The president, going clear back to his election campaign, has been adamant about the need for a wall — a physical barrier as impregnable as humanly possible — to protect our southern border from the constant inflow of illegal aliens, narcotics, and contraband, while at the same time impeding the southward flow of laundered money and weapons to the powerful cartels operating throughout Mexico.
Among the pillars of the White House's recently promulgated immigration framework, constituting the underpinnings necessary for immigration reform before the president will commit to signing a bill, was the proposal for a $25 billion trust fund for border security enforcement, including most specifically the wall.
Almost all Democrats, and some number of Republicans, have placed themselves in opposition to the border wall, sometimes going so far as to ridicule it. One Mexican congressman attempted to do the same by scaling an existing piece of fence, proving only, in my view, that much of what is there is inadequate, despite which it has been singularly effective.
There have been other attempts to obstruct construction of a wall, including threats to boycott companies that bid on the wall contract, and buying and then re-parceling out small pieces of border property with the idea of forcing the federal government into protracted and expensive litigation before a single barrier panel or bollard can be erected.

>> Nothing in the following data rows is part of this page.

(** [sys.exit(code)]; no handler of the commands catches it. *)
Definition sys_exit {A : Type} (code : Z) : M A := fun w => (Exit code, w).

(** [try: body except ...: handler] *)
Definition try_except {A : Type} (body : M A) (handler : exn -> M A) : M A :=
  fun w =>
    match body w with
    | (Raise e, w') => handler e w'
    | r => r
    end.

Definition print (line : string) : M unit :=
  fun w => (Return tt,
            World (argv w) (disk w) (write_error w) (writes w) (stdout w ++ [line])).

Definition sys_argv : M (list string) := fun w => (Return (argv w), w).

(** [open(PROJECT_FILE, 'r')] and reading the text. *)
Definition open_read : M string :=
  fun w =>
    match disk w with
    | Some text => (Return text, w)
    | None => (Raise FileNotFoundError, w)
    end.

(** [open(PROJECT_FILE, 'w')] and writing [text]. *)
Definition open_write (text : string) : M unit :=
  fun w =>
    match write_error w with
    | None =>
        (Return tt,
         World (argv w) (Some text) (write_error w) (S (writes w)) (stdout w))
    | Some err =>
        (Raise (IOError err),
         World (argv w) (disk w) (write_error w) (S (writes w)) (stdout w))
    end.

(** [json.load] on the text read. *)
Definition load (text : string) : M data :=
  match json_load text with
  | Some d => ret d
  | None => raise JSONDecodeError
  end.

(** ** [todo/commands/base.py]: class [Command] *)

Module Command.

Definition PROJECT_FILE : string := "todos.json".
Definition UNTITLED_NAME : string := "Untitled".
Definition PRIORITY_LEVELS : list string := ["low"; "medium"; "high"].
Definition DEFAULT_PRIORITY : string := "medium".

Definition validate_priority (priority : string) : M string :=
  let priority_lower := Py.lower priority in
  if bool_decide (priority_lower ∉ PRIORITY_LEVELS) then
    raise (ValueError ("Invalid priority: " ++ priority ++ ". Must be one of: "
                       ++ Py.join ", " PRIORITY_LEVELS))
  else ret priority_lower.

Definition read_project_file : M (option data) :=
  try_except
    (text <- open_read ;;
     d <- load text ;;
     ret (Some d))
    (fun e =>
       match e with
       | FileNotFoundError => ret None
       | JSONDecodeError =>
           print "Error: todos.json is corrupted (invalid JSON)" ;;
           sys_exit 1
       | _ => raise e
       end).

Definition update_project (new_data : data) : M unit :=
  try_except
    (open_write (json_dump new_data))
    (fun e =>
       match e with
       | IOError err =>
           print ("Error writing to " ++ PROJECT_FILE ++ ": " ++ err) ;;
           sys_exit 1
       | _ => raise e
       end).

Definition get_project_name : M string :=
  d <- read_project_file ;;
  match d with
  | None => ret UNTITLED_NAME
  | Some d =>
      let name := default "" (name d) in
      ret (if String.eqb name "" then UNTITLED_NAME else name)
  end.
(* ===== verification/Types.v ===== *)
(** * The wire types

    The FlatBuffers tables of [types/*.fbs] through the accessors the generated
    code under [src/internal/types] offers: a table is a record of its fields, a
    vector is a list, a [[ubyte]] field or a string is a byte list (empty when
    absent).  [tx.MutableRefs(&ref, i)] is the [i]-th element of the list. *)

From S2P Require Import Prelude.

(** A Go string constant as its bytes. *)
Definition str (s : string) : bytes :=
  map (fun a => Z.of_nat (Ascii.nat_of_ascii a)) (String.list_ascii_of_string s).

(** ** Object (internal/types/Object.go) *)
Record Object := mkObject {
  obj_id : bytes;
  obj_version : Z;
  obj_owner : bytes;
  obj_replication : Z;
  obj_content : bytes;
  obj_fees : Z;
  obj_parent_kind : Z;
}.

(** ** ObjectRef (internal/types/ObjectRef.go): an object reference of a
    transaction header, by ID and version or by domain name. *)
Record TxRef := mkTxRef {
  ref_id : bytes;
  ref_version : Z;
  ref_domain : bytes;
}.

(** ** DeclaredOp (internal/genesis/declared_op.go) *)
Record DeclaredOp := mkDeclaredOp {
  op_Kind : Z;
  op_ObjectID : bytes;
  op_TargetKind : Z;
  op_Target : bytes;
  op_Name : bytes;
  op_TermEpochs : Z;
}.

(** ** Transaction (internal/types/Transaction.go) *)
Record Transaction := mkTransaction {
  tx_Hash : bytes;
  tx_ReadRefs : list TxRef;
  tx_MutableRefs : list TxRef;
  tx_CreatedObjectsReplication : list Z;
  tx_Sender : bytes;
  tx_Signature : bytes;
  tx_Pod : bytes;
  tx_FunctionName : bytes;
  tx_Args : bytes;
  tx_MaxGas : Z;
  tx_GasCoin : bytes;
  tx_FeePayer : bytes;
  tx_SponsorSignature : bytes;
  tx_ValidUntil : Z;
  tx_DeletedObjects : bytes;
  tx_Operations : list DeclaredOp;
}.

(** ** AttestedTransaction (internal/types/AttestedTransaction.go): a
    transaction with the replicated objects it reads and its quorum proofs. *)
Record QuorumProof := mkQuorumProof {
  qp_object_id : bytes;
  qp_bls_signature : bytes;
  qp_signer_bitmap : bytes;
}.

(** The unsigned transaction the hash and the signatures cover (the arguments of
    [BuildUnsignedTxBytesSponsored], genesis/transaction.go). *)
Record UnsignedTx := mkUnsigned {
  u_sender : bytes;
  u_pod : Hash;
  u_funcName : bytes;
  u_args : bytes;
  u_created : list Z;
  u_maxGas : Z;
  u_gasCoin : bytes;
  u_mutableRefs : list TxRef;
  u_readRefs : list TxRef;
  u_feePayer : bytes;
  u_validUntil : Z;
  u_deleted : bytes;
  u_operations : list DeclaredOp;
}.

(** Third-party primitives: BLAKE3-256, the FlatBuffers encoding of a body,
    Ed25519 and BLS signature verification (key, message, signature[, tag]). *)
Record Crypto := mkCrypto {
  blake3 : bytes -> Hash;
  encodeBody : UnsignedTx -> bytes;
  ed25519Verify : bytes -> bytes -> bytes -> bool;
  blsVerify : bytes -> bytes -> bytes -> bytes -> bool;
}.

Record AttestedTransaction := mkAtx {
  atx_Transaction : option Transaction;
  atx_Objects : list Object;
  atx_Proofs : list QuorumProof;
  atx_AttestationEpoch : Z;
}.

(** ** Vertex, VertexLink and FeeSummary (internal/types/Vertex.go, VertexLink.go,
    FeeSummary.go) *)
Record VertexLink := mkLink {
  link_hash : bytes;
  link_producer : bytes;
}.

Record FeeSummary := mkFeeSummary {
  fs_TotalFees : Z;
  fs_TotalBurned : Z;
  fs_TotalEpoch : Z;
}.

Record Vertex := mkVertex {
  v_Hash : bytes;
  v_Round : Z;
  v_Producer : bytes;
  v_Parents : list VertexLink;
  v_Transactions : list AttestedTransaction;
  v_Epoch : Z;
  v_FeeSummary : option FeeSummary;
  v_Timestamp : Z;
  v_FrontierRound : Z;
  v_IndexRoot : bytes;
  v_BodyHash : bytes;
  v_Signature : bytes;
}.

#[export] Instance Object_eq_dec : EqDecision Object.
Proof. solve_decision. Defined.

#[export] Instance TxRef_eq_dec : EqDecision TxRef.
Proof. solve_decision. Defined.

#[export] Instance DeclaredOp_eq_dec : EqDecision DeclaredOp.
Proof. solve_decision. Defined.

#[export] Instance Transaction_eq_dec : EqDecision Transaction.
Proof. solve_decision. Defined.

#[export] Instance QuorumProof_eq_dec : EqDecision QuorumProof.
Proof. solve_decision. Defined.

#[export] Instance AttestedTransaction_eq_dec : EqDecision AttestedTransaction.
Proof. solve_decision. Defined.

#[export] Instance VertexLink_eq_dec : EqDecision VertexLink.
Proof. solve_decision. Defined.

#[export] Instance FeeSummary_eq_dec : EqDecision FeeSummary.
Proof. solve_decision. Defined.

#[export] Instance Vertex_eq_dec : EqDecision Vertex.
Proof. solve_decision. Defined.

(** [txHasPodCall]: a function name, or any nonzero pod byte. *)
Definition txHasPodCall (tx : Transaction) : bool :=
  negb (bool_decide (tx_FunctionName tx = [])) ||
  existsb (fun b => negb (b =? 0)) (tx_Pod tx).

(** [mutableRefID]: the 32-byte ID of a ref, [None] for a domain ref or a
    malformed ID. *)
Definition mutableRefID (r : TxRef) : option Hash := hash32 (ref_id r).

(** [txGasCoinID] and [declaredGasCoin]. *)
Definition txGasCoinID (tx : Transaction) : option Hash := hash32 (tx_GasCoin tx).

(** [txCommitHash]. *)
Definition txCommitHash (tx : Transaction) : option Hash := hash32 (tx_Hash tx).

(** [firstMutableRefID]. *)
Definition firstMutableRefID (tx : Transaction) : option Hash :=
  match tx_MutableRefs tx with
  | [] => None
  | r :: _ => hash32 (ref_id r)
  end.

(** [mutableRefIDSet]: the IDs a transaction references mutably. *)
Definition mutableRefIDSet (tx : Transaction) : gset Hash :=
  list_to_set (omap mutableRefID (tx_MutableRefs tx)).

(** [isSponsored]: a 32-byte fee payer is present. *)
Definition isSponsored (tx : Transaction) : bool :=
  bool_decide (length (tx_FeePayer tx) = 32%nat).

(** [extractProducer] and [extractLinkHash]: zero unless exactly 32 bytes. *)
Definition extractProducer (v : Vertex) : Hash := default zeroHash (hash32 (v_Producer v)).
Definition extractLinkHash (l : VertexLink) : Hash := default zeroHash (hash32 (link_hash l)).

(** [appendParentHashes]. *)
Definition appendParentHashes (queue : list Hash) (v : Vertex) : list Hash :=
  queue ++ map extractLinkHash (v_Parents v).
Definition specOp (o : VSOp) (m : gmap Hash ValidatorInfo) : gmap Hash ValidatorInfo :=
  match o with
  | OpAdd pk a b => upsert pk (newInfo pk a b) (fillUnset a b) m
  | OpRemove pk => delete pk m
  | OpSetSelfStake pk s => alter (set_SelfStake s) pk m
  | OpSetRewardCoin pk c => alter (set_RewardCoin c) pk m
  | OpAddDelegated pk a => alter (addDelegated a) pk m
  | OpSubDelegated pk a => alter (subDelegated a) pk m
  | OpJail pk => alter (set_Jailed true) pk m
  | OpUnjail pk => alter (set_Jailed false) pk m
  | OpAddWithStake pk a b s d j =>
      upsert pk (mkInfo pk a b s d j zeroHash) (setStakes s d j) m
  end.

Lemma view_update vs pk f :
  (forall v, Pubkey (f v) = Pubkey v) -> vs_ok vs ->
  view (fst (updateAt vs pk f)) = alter f pk (view vs).
Proof.
  intros Hf Hok. apply map_eq. intros q.
  rewrite view_lookup, updateAt_Get by auto using updateAt_ok.
  rewrite lookup_alter, <- view_lookup by done.
  destruct (decide (q = pk)) as [->|]; [by rewrite decide_True|].
  by rewrite decide_False by congruence.
Qed.

Lemma view_append vs v :
  vs_ok vs -> index vs !! Pubkey v = None ->
  view (append vs v) = <[Pubkey v := v]> (view vs).
Proof.
  intros Hok Hn. apply map_eq. intros q.
  rewrite view_lookup, append_Get by auto using append_ok.
  rewrite lookup_insert, <- view_lookup by done.
  destruct (decide (q = Pubkey v)) as [->|]; [by rewrite decide_True|].
  by rewrite decide_False by congruence.
Qed.

Lemma view_None vs pk : vs_ok vs -> index vs !! pk = None -> view vs !! pk = None.
Proof. intros Hok Hn. rewrite view_lookup by done. unfold Get. by rewrite Hn. Qed.

Lemma view_Some vs pk i : vs_ok vs -> index vs !! pk = Some i -> is_Some (view vs !! pk).
Proof.
  intros Hok Hi. rewrite view_lookup by done. unfold Get. rewrite Hi.
  destruct (vs_ok_lookup _ _ _ Hok Hi) as (v & -> & _). eauto.
Qed.

Lemma upsert_alter pk v f m : is_Some (m !! pk) -> upsert pk v f m = alter f pk m.
Proof.
  intros [w Hw]. unfold upsert. rewrite Hw. apply map_eq. intros q.
  rewrite lookup_insert, lookup_alter. case_decide; [subst|done]. by rewrite Hw.
Qed.

Lemma runOp_refines o vs :
  vs_ok vs -> vs_ok (runOp o vs) /\ view (runOp o vs) = specOp o (view vs).
Proof.
  intros Hok. destruct o; simpl; unfold SetSelfStake, SetRewardCoin, AddDelegated, SubDelegated, Jail, Unjail;
    try (split; [apply updateAt_ok|apply view_update]; auto using subDelegated_Pubkey; done).
  - destruct (index vs !! pk) as [i|] eqn:Hi.
    + rewrite Add_known by eauto. simpl. rewrite upsert_alter by eauto using view_Some.
      split; [apply updateAt_ok|apply view_update]; auto using fillUnset_Pubkey.
    + unfold Add. rewrite Hi. simpl. unfold upsert. rewrite view_None by done.
      split; [apply (append_ok vs (newInfo pk addr bls))|apply (view_append vs (newInfo pk addr bls))];
        done.
  - split; [by apply Remove_ok|]. apply map_eq. intros q.
    rewrite view_lookup, Remove_Get by auto using Remove_ok.
    rewrite lookup_delete, <- view_lookup by done.
    destruct (decide (q = pk)) as [->|]; [by rewrite decide_True|].
    by rewrite decide_False by congruence.
  - destruct (index vs !! pk) as [i|] eqn:Hi.
    + rewrite AddWithStake_known by eauto. rewrite upsert_alter by eauto using view_Some.
      split; [apply updateAt_ok|apply view_update]; done.
    + unfold AddWithStake. rewrite Hi. simpl. unfold upsert. rewrite view_None by done.
      set (v := mkInfo pk addr bls self delegated jailed zeroHash).
      split; [apply (append_ok vs v)|apply (view_append vs v)]; done.
Qed.

(** A set built from distinct pubkeys and driven by any sequence of mutators
    keeps its index coherent and implements the same sequence on the map. *)

(** A validator set built from distinct keys and driven by any sequence of its
    mutators keeps its pubkey index the inverse of its slice and behaves as a finite map,
    the swap of Remove included. *)
Theorem ValidatorSet_refines_map pubkeys ops :
  NoDup pubkeys ->
  let vs := foldl (fun vs o => runOp o vs) (NewValidatorSet pubkeys) ops in
  vs_ok vs /\
  view vs = foldl (fun m o => specOp o m) (view (NewValidatorSet pubkeys)) ops /\
  forall pk, Get vs pk = view vs !! pk.
Proof.
  intros Hnd. cbv zeta.
  assert (Hgen : forall vs, vs_ok vs ->
    vs_ok (foldl (fun vs o => runOp o vs) vs ops) /\
    view (foldl (fun vs o => runOp o vs) vs ops) = foldl (fun m o => specOp o m) (view vs) ops).
  { induction ops as [|o ops IH]; intros vs Hok; simpl; [done|].
    destruct (runOp_refines o vs Hok) as [H1 <-]. by apply IH. }
  destruct (Hgen _ (NewValidatorSet_ok _ Hnd)) as [H1 H2].
  split; [done|]. split; [done|]. intros pk. by rewrite view_lookup.
Qed.

Theorem ValidatorSet_refines_map_witness :
  NoDup [[1]; [2]; [3]] /\
  forall pk, Get (runOp (OpRemove [1]) (NewValidatorSet [[1]; [2]; [3]])) pk =
             view (runOp (OpRemove [1]) (NewValidatorSet [[1]; [2]; [3]])) !! pk.
Proof.
  assert (H : NoDup [[1]; [2]; [3]]) by (apply (bool_decide_unpack _); vm_compute; exact I).
  split; [exact H|].
  exact (proj2 (proj2 (ValidatorSet_refines_map [[1]; [2]; [3]] [OpRemove [1]] H))).
Defined.

(** The swap of [Remove] on a concrete set: the last validator fills the hole. *)
Example Remove_swaps :
  Validators (fst (Remove (NewValidatorSet [[1]; [2]; [3]; [4]]) [2])) = [[1]; [4]; [3]].
Proof. vm_compute. reflexivity. Qed.
(* ===== verification/Thermostat.v ===== *)
(** * The issuance control loop (internal/consensus/thermostat.go)

    The pure functions of the loop; [runThermostat], which threads them through
    the node's state, is in the epoch component. *)

From S2P Require Import Prelude Types Fees.

Record thermostatParams := mkThermostat {
  TargetLowMille : Z;
  TargetHighMille : Z;
  FloorRateMicro : Z;
  CeilingRateMicro : Z;
  GenesisRateMicro : Z;
  StepCapMicro : Z;
  AutoRestakeMille : Z;
}.

Definition subFloor (a b : Z) : Z := if a <? b then 0 else a -w b.

Definition clampRate (rate : Z) (p : thermostatParams) : Z :=
  if rate <? FloorRateMicro p then FloorRateMicro p
  else if CeilingRateMicro p <? rate then CeilingRateMicro p
  else rate.

Definition stakingRatioMille (bonded supply : Z) : Z :=
  if supply =? 0 then 0 else safeMul bonded 1000 / supply.

Definition adjustRate (rate ratioMille : Z) (p : thermostatParams) : Z :=
  if (TargetLowMille p <=? ratioMille) && (ratioMille <=? TargetHighMille p) then clampRate rate p
  else
    let rate := if ratioMille <? TargetLowMille p then safeAdd rate (StepCapMicro p)
                else subFloor rate (StepCapMicro p) in
    clampRate rate p.

Definition issuanceFor (rateMicro supply : Z) : Z := safeMul rateMicro supply / 1000000.

(** ** Properties *)

Lemma subFloor_max a b : is_u64 a -> is_u64 b -> subFloor a b = Z.max (a - b) 0.
Proof.
  intros Ha Hb. unfold subFloor. destruct (Z.ltb_spec a b); [u64_lia|].
  rewrite sub64_exact by u64_lia. u64_lia.
Qed.

Lemma clampRate_id rate p :
  FloorRateMicro p <= rate <= CeilingRateMicro p -> clampRate rate p = rate.
Proof. intros. unfold clampRate. split_ifs; zb; lia. Qed.

(** One step of the loop stays within the bounds, moves by at most the step cap,
    holds inside the dead band and otherwise moves towards it. *)

(** One step of the issuance loop stays within its floor and ceiling, moves by at
    most the step cap, holds inside the dead band and otherwise moves towards it. *)
Theorem adjustRate_controlled rate ratio p :
  is_u64 rate -> is_u64 (StepCapMicro p) ->
  FloorRateMicro p <= rate <= CeilingRateMicro p ->
  let r := adjustRate rate ratio p in
  FloorRateMicro p <= r <= CeilingRateMicro p /\
  Z.abs (r - rate) <= StepCapMicro p /\
  (TargetLowMille p <= ratio <= TargetHighMille p -> r = rate) /\
  (ratio < TargetLowMille p -> rate <= r) /\
  (TargetLowMille p <= TargetHighMille p -> TargetHighMille p < ratio -> r <= rate).
Proof.
  intros Hr Hs Hb. cbv zeta. unfold adjustRate. cbv zeta.
  rewrite safeAdd_min, subFloor_max by done.
  destruct (Z.leb_spec (TargetLowMille p) ratio), (Z.leb_spec ratio (TargetHighMille p)); simpl;
    rewrite ?clampRate_id by done;
    destruct (Z.ltb_spec ratio (TargetLowMille p)); try lia;
    unfold clampRate; split_ifs; zb; u64_lia.
Qed.

(** From outside the bounds (a changed parameter) one step restores them. *)
Lemma adjustRate_bounds rate ratio p :
  FloorRateMicro p <= CeilingRateMicro p ->
  FloorRateMicro p <= adjustRate rate ratio p <= CeilingRateMicro p.
Proof. intros. unfold adjustRate, clampRate. cbv zeta. split_ifs; zb; lia. Qed.

Definition sampleThermostat : thermostatParams := mkThermostat 250 350 10 1000 500 50 500.

Theorem adjustRate_controlled_witness :
  let r := adjustRate 500 100 sampleThermostat in
  FloorRateMicro sampleThermostat <= r <= CeilingRateMicro sampleThermostat /\
  Z.abs (r - 500) <= StepCapMicro sampleThermostat /\
  (TargetLowMille sampleThermostat <= 100 <= TargetHighMille sampleThermostat -> r = 500) /\
  (100 < TargetLowMille sampleThermostat -> 500 <= r) /\
  (TargetLowMille sampleThermostat <= TargetHighMille sampleThermostat ->
   TargetHighMille sampleThermostat < 100 -> r <= 500).
Proof.
  apply (adjustRate_controlled 500 100 sampleThermostat); unfold is_u64; simpl; lia.
Defined.

(** Issuance never exceeds the rate's share of the pre-mint supply. *)
Lemma issuanceFor_le rate supply :
  is_u64 rate -> is_u64 supply ->
  0 <= issuanceFor rate supply <= rate * supply / 1000000.
Proof.
  intros Hr Hs. unfold issuanceFor. split.
  - apply Z.div_pos; [|lia]. destruct (safeMul_u64 rate supply Hr Hs). lia.
  - apply Z.div_le_mono; [lia|]. by apply safeMul_le.
Qed.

Among the chatter, there has been a great deal of talk about a wall being archaic, that a better way toward border security is through smart use of technologies.
This kind of talk resonates with me, but not in a particularly good way. In the decades I worked as an immigration agent with the now defunct INS (Immigration and Naturalization Service), we too were often told to "work smarter, not harder". The other verbal shoe that usually dropped right afterward was the observation that in doing so, we would be able to "do more with less".
The wags among us within the INS Investigations Division often quipped that by the time we got done doing more with less, we would be able to do everything with nothing.
They weren't too far off the mark, because those two aphorisms manifested themselves in the worst of ways. When I began government service in the mid-1970s, there were around 2,000 investigators nationwide; by the time I retired, we had been allowed to shrink to a low of about 850.
Even 2,000 agents was a totally inadequate number, but at the point of low ebb, as I have pointed out before, there were more Capitol Police officers guarding the 535 members of Congress in the few square miles of the Capitol grounds than there were agents to enforce immigration laws in interior of the 3.8 million square miles of the United States.
I am not simply reminiscing here. There are several points contained in my ruminations that relate directly to "the wall".
First, a wall exists independent of the waxing and waning of the available cadre of border enforcement agents, something that has always been subject to the vagaries of the legislative and executive branches. Congress may or may not appropriate the money to staff officers and agents up to the required levels; and if they do, a recalcitrant or anti-enforcement president such as Barack Obama may choose to not take advantage of the money and simply let the funds sit idle until year's end when they revert back to the Treasury.
Second, and it is a corollary to the above, it is a mistake to think that "smart" technologies somehow supplant the need for a robust officer corps. To the contrary, they absolutely demand it. Every kind of technological advancement, whether it is drones, military-grade sensors, forward-looking infrared radar (FLIR), tower-mounted high powered cameras, or something else, requires a sufficient number of human beings — of trained agents — to respond to intrusion alerts. Law enforcement always has been a human-resource-intensive occupation, and technological wonders won't change that equation, at least, not until we see walking, talking androids capable of apprehending aliens, putting the cuffs on them, advising them of their rights, and transporting and processing them.
Third, and this is critical, all of the smart technologies that have been mentioned in the context of border technology are reactive in nature. They alert agents to respond after an alien has crossed into the United States, and thus has been imbued with constitutional rights to hearings, to make claims, seek various forms of relief, and to stall in each and every way possible his or her removal, no matter how immediate in time or place he was arrested relative to his illegal entry.
The harsh reality is that due process in the immigration context is breaking down. The immigration courts are thoroughly backlogged into the several hundreds of thousands. This, in turn, forces inappropriate or premature release of aliens from detention as the available space is filled. And that, in turn, leads to the kind of situation we have now, wherein there are more than 900,000 (yes, you read that right, nearly a million) aliens loose in the United States who have either absconded from their hearings or failed to report for removal as required.
With an intelligently (dare I say "smartly") built border barrier, aliens don't make it into the United States. They have no due process claims; they don't need to be arrested, or detained, or put into an interminable court queue. They aren't here and therefore can't abscond. Finally, because they never made it in, they don't need to be repatriated at tremendous taxpayer expense (if and when that day ever arrives, years after the fact).
When all is said and done, that salient fact, ladies and gentlemen, is the implacable logic behind erecting a wall.